↓

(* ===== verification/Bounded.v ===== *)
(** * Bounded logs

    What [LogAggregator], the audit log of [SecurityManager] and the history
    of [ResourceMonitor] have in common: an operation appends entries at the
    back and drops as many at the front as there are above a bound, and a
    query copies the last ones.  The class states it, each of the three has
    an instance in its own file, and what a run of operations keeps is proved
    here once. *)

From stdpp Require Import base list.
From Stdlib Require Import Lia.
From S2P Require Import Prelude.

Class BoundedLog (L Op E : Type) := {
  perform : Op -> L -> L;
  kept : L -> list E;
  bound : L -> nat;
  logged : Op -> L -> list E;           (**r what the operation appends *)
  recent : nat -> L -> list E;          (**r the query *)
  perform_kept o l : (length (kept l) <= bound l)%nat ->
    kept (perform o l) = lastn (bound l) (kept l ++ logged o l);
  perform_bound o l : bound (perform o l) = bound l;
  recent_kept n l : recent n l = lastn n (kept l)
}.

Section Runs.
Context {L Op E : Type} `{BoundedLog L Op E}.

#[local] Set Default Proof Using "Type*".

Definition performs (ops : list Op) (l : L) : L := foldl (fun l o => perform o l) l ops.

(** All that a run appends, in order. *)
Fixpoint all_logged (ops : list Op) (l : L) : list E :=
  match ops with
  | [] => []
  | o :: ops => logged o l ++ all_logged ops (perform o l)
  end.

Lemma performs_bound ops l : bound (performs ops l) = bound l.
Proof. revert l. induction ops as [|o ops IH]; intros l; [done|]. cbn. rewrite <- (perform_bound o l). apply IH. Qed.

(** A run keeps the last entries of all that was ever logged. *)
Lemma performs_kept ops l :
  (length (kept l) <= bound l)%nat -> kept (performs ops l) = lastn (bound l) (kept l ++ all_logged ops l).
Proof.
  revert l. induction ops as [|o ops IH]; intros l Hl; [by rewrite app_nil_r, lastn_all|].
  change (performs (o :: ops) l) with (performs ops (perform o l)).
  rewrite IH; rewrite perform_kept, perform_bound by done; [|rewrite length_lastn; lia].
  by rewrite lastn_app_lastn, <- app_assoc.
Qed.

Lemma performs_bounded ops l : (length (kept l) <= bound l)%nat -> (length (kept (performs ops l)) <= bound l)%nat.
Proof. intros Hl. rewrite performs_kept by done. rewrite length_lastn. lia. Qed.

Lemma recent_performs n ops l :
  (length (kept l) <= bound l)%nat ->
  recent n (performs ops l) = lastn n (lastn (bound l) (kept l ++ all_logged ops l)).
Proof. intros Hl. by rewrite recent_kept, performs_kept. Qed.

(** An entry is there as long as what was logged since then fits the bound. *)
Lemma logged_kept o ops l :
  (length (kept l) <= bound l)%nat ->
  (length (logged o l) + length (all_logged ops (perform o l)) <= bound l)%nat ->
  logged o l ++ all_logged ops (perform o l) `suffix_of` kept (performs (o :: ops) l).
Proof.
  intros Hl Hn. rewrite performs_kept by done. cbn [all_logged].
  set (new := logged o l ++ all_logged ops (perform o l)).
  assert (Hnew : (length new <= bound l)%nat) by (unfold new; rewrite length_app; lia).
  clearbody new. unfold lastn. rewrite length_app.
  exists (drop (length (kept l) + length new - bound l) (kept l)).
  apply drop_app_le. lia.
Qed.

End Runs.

↑

## What the task asks
Go through the material above and output exactly the lines from the one containing "recent_kept n l" through the one containing "Proof. intros Hl. by".

## Response box
  recent_kept n l : recent n l = lastn n (kept l)
}.

Section Runs.
Context {L Op E : Type} `{BoundedLog L Op E}.

#[local] Set Default Proof Using "Type*".

Definition performs (ops : list Op) (l : L) : L := foldl (fun l o => perform o l) l ops.

(** All that a run appends, in order. *)
Fixpoint all_logged (ops : list Op) (l : L) : list E :=
  match ops with
  | [] => []
  | o :: ops => logged o l ++ all_logged ops (perform o l)
  end.

Lemma performs_bound ops l : bound (performs ops l) = bound l.
Proof. revert l. induction ops as [|o ops IH]; intros l; [done|]. cbn. rewrite <- (perform_bound o l). apply IH. Qed.

(** A run keeps the last entries of all that was ever logged. *)
Lemma performs_kept ops l :
  (length (kept l) <= bound l)%nat -> kept (performs ops l) = lastn (bound l) (kept l ++ all_logged ops l).
Proof.
  revert l. induction ops as [|o ops IH]; intros l Hl; [by rewrite app_nil_r, lastn_all|].
  change (performs (o :: ops) l) with (performs ops (perform o l)).
  rewrite IH; rewrite perform_kept, perform_bound by done; [|rewrite length_lastn; lia].
  by rewrite lastn_app_lastn, <- app_assoc.
Qed.

Lemma performs_bounded ops l : (length (kept l) <= bound l)%nat -> (length (kept (performs ops l)) <= bound l)%nat.
Proof. intros Hl. rewrite performs_kept by done. rewrite length_lastn. lia. Qed.

Lemma recent_performs n ops l :
  (length (kept l) <= bound l)%nat ->
  recent n (performs ops l) = lastn n (lastn (bound l) (kept l ++ all_logged ops l)).
Proof. intros Hl. by rewrite recent_kept, performs_kept. Qed.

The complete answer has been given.